Please copy each line from the entries that contains the string "destruct".

*** Opening of Material shown ***

(** The name of the package and, for every file in it, its name there and where it is read. *)
Definition download_onpremise_agent (name : string) (version : option string) : res (string * list (fs_path * fs_path)) :=
  match get_by_name reg name with
  | [] => Raise (http_exception 404 ("Connector '" ++ name ++ "' not found"))
  | first :: _ as connectors =>
      manifest ← (match version with
                  | None | Some EmptyString => Ok first
                  | Some v => match List.find (fun c => String.eqb (m_version c) v) connectors with
                              | Some m => Ok m
                              | None => Raise (http_exception 404 ("Connector '" ++ name ++ "' version '" ++ v ++ "' not found"))
                              end
                  end);
      match source_directory manifest with
      | None => Raise (http_exception 404 ("Connector '" ++ name ++ "' does not have an on-premise agent"))
      | Some EmptyString => Raise (http_exception 404 "On-premise agent source directory not configured")
      | Some source_dir =>
          let agent_path := resolve (if is_absolute source_dir then path_of source_dir
                                     else (discovery_parent ++ path_of source_dir)%list) in
          if negb (is_below (resolve discovery_parent) agent_path) then Raise (http_exception 403 "Access denied")
          else if negb (is_dir agent_path) then Raise (http_exception 404 "On-premise agent files not found on server")
          else
            let files := List.filter (fun p => negb (should_skip p)) (stable_sort path_lt (files_below agent_path)) in
            Ok (name ++ "-onpremise-agent-v" ++ m_version manifest ++ ".zip",
                map (fun p => (p, (agent_path ++ p)%list)) files)
      end
  end.

Lemma is_below_app base path : is_below base path = true -> exists rest, path = (base ++ rest)%list.
Proof.
  revert path. induction base as [|b base IH]; intros path; [by exists path|]. destruct path as [|p path]; [done|]. cbn.
  intros [->%String.eqb_eq (rest & ->)%IH]%andb_prop. by exists rest.
Qed.

(** Whatever a manifest says, the package holds only files below the directory of the repository, under their paths from the
    agent's directory, and none with a part that is skipped. *)
Theorem package_stays_inside name version zip files :
  download_onpremise_agent name version = Ok (zip, files) ->
  Forall (fun f => should_skip f.1 = false /\ exists rest, f.2 = (resolve discovery_parent ++ rest)%list) files.
Proof.
  unfold download_onpremise_agent. destruct (get_by_name reg name) as [|first connectors]; [done|].
  intros (m & _ & Hd)%bind_Ok_inv. destruct (source_directory m) as [[|c s]|]; [done| |done].
  cbv zeta in Hd. set (agent_path := resolve (if is_absolute (String c s) then _ else _)) in *.
  destruct (is_below (resolve discovery_parent) agent_path) eqn:Eb; [|done].
  destruct (is_dir agent_path); [|done]. cbn [negb] in Hd. injection Hd as _ <-.
  destruct (is_below_app _ _ Eb) as (rest & Er).
  apply Forall_forall. intros f (p & <- & [_ Hp]%filter_In)%in_map_iff. cbn. split; [by apply negb_true_iff|].
  exists (rest ++ p)%list. by rewrite Er, app_assoc.
Qed.
End package.

(** ** Health, and what no endpoint handles *)

Section platform.
Variables (app_version app_env admin_secret : string).

Definition check_text (ok : bool) : pyval := PStr (if ok then "ok" else "error").
(** [uptime]: rounded to one decimal. *)
Definition health_check (redis_ok db_ok : bool) (uptime : pyfloat) : pyval :=
  PDict [("status", PStr (if redis_ok && db_ok then "healthy" else "degraded")); ("version", PStr app_version);
         ("uptime_seconds", PFloat uptime);
         ("checks", PDict [("database", check_text db_ok); ("redis", check_text redis_ok); ("registry", PStr "ok")])].
Definition readiness_check (redis_ok db_ok : bool) (reg : registry) : Z * pyval :=
  (if redis_ok && db_ok then 200%Z else 503%Z,
   PDict [("status", PStr (if redis_ok && db_ok then "ready" else "not_ready"));
          ("checks", PDict [("database", check_text db_ok); ("redis", check_text redis_ok);
                            ("connectors", PStr (str_of_Z (Z.of_nat (List.length (get_all reg))) ++ " discovered"))])]).
(** ** [_get_nested] *)

Definition array_key (part : string) : option string :=
  if ends_with "[]" part then Some (str_take (String.length part - 2) part) else None.

(** A part with [[]] gives the list itself at the end of a path, and else a new list of what the rest
    of the path gives for each element. *)
Fixpoint get_parts (parts : list string) (current : hval) (h : heap) : hval * heap :=
  match parts with
  | [] => (current, h)
  | part :: rest =>
      match as_object h current with
      | Some (HDict d) =>
          match array_key part with
          | Some key =>
              match dget key d with
              | Some (Ref l) =>
                  match h !! l with
                  | Some (HList items) =>
                      if String.eqb (str_join "." rest) "" then (Ref l, h)
                      else
                        let '(found, h) := thread (get_parts rest) items h in
                        new (HList found) h
                  | _ => (Atom PNone, h)
                  end
              | _ => (Atom PNone, h)
              end
          | None => match dget part d with Some v => get_parts rest v h | None => (Atom PNone, h) end
          end
      | _ => (Atom PNone, h)
      end
  end.
Definition get_nested (data : hval) (path : string) (h : heap) : hval * heap := get_parts (split_char "." path) data h.

(** ** [_set_nested] *)

Definition set_key (l : nat) (k : string) (v : hval) (h : heap) : heap :=
  match h !! l with Some (HDict d) => <[l := HDict (dset k v d)]> h | _ => h end.
Definition key_of (l : nat) (k : string) (h : heap) : option hval :=
  match h !! l with Some (HDict d) => dget k d | _ => None end.
(** [if k not in current: current[k] = o]. *)
Definition ensure_key (l : nat) (k : string) (o : object) (h : heap) : heap :=
  match key_of l k h with
  | Some _ => h
  | None => let '(v, h) := new o h in set_key l k v h
  end.
(** [current[k].extend(value)] or [.append(value)]. *)
Definition add_items (l : nat) (k : string) (value : hval) (h : heap) : res heap :=
  let items := match as_object h value with Some (HList xs) => xs | _ => [value] end in
  match key_of l k h with
  | Some (Ref a) => match h !! a with
                    | Some (HList xs) => Ok (<[a := HList (xs ++ items)%list]> h)
                    | _ => Raise (AttributeError "'dict' object has no attribute 'append'")
                    end
  | _ => Raise (AttributeError "object has no attribute 'append'")
  end.

(** The dict at a part on the way: a new one where there is none. *)
Definition step_into (l : nat) (part : string) (h : heap) : nat * heap :=
  let fresh := let '(v, h) := new (HDict []) h in (List.length h - 1, set_key l part v h)%nat in
  match key_of l part h with
  | Some (Ref a) => match h !! a with Some (HDict _) => (a, h) | _ => fresh end
  | _ => fresh
  end.

(** A part with [[]] on the way ends the write: the value is dropped. *)
Fixpoint set_parts (parts : list string) (l : nat) (value : hval) (h : heap) : res heap :=
  match parts with
  | [] => Ok h
  | [final] =>
      match array_key final with
      | Some key => add_items l key value (ensure_key l key (HList []) h)
      | None => Ok (set_key l final value h)
      end
  | part :: rest =>
      match array_key part with
      | Some key => Ok (ensure_key l key (HList []) h)
      | None => let '(l', h) := step_into l part h in set_parts rest l' value h
      end
  end.
Definition set_nested (data : nat) (path : string) (value : hval) (h : heap) : res heap :=
  set_parts (split_char "." path) data value h.

(** ** Profiles *)

Inductive TransformType :=
  | NONE | STRING | INTEGER | DECIMAL | DATE | DATETIME | BOOLEAN | UPPERCASE | LOWERCASE | STRIP | MAP_VALUE | TEMPLATE
  | CUSTOM | REGEX_EXTRACT | REGEX_REPLACE | COALESCE | JOIN | SUBSTRING | DATE_FORMAT | MATH | PREPEND | APPEND
  | LOOKUP | SPLIT | REPLACE | TRIM.

(** Default values, like static ones, are objects of the profile. *)
#[warnings="-register-all"]
Inductive FieldMapping := MkFieldMapping {
  source_field : string;
  source_fields : list string;
  target_field : string;
  transform : TransformType;
  default_value : hval;
  required : bool;
  value_map : list (string * string);
  template : string;
  custom_transform_name : string;
  regex_pattern : string;
  regex_group : Z;
  regex_replacement : string;
  separator : string;
  input_format : string;
  output_format : string;
  math_operation : string;
  math_operand : pyfloat;
  prepend_value : string;
  append_value : string;
  substring_start : Z;
  substring_end : option Z;
  extra_transforms : list FieldMapping
}.
Record MappingProfile := MkMappingProfile {
  profile_id : string;
  field_mappings : list FieldMapping;
  static_values : list (string * hval)
}.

*** Close of Material shown ***

**Task answer:**
  revert path. induction base as [|b base IH]; intros path; [by exists path|]. destruct path as [|p path]; [done|]. cbn.
  unfold download_onpremise_agent. destruct (get_by_name reg name) as [|first connectors]; [done|].
  intros (m & _ & Hd)%bind_Ok_inv. destruct (source_directory m) as [[|c s]|]; [done| |done].
  destruct (is_below (resolve discovery_parent) agent_path) eqn:Eb; [|done].
  destruct (is_dir agent_path); [|done]. cbn [negb] in Hd. injection Hd as _ <-.
  destruct (is_below_app _ _ Eb) as (rest & Er).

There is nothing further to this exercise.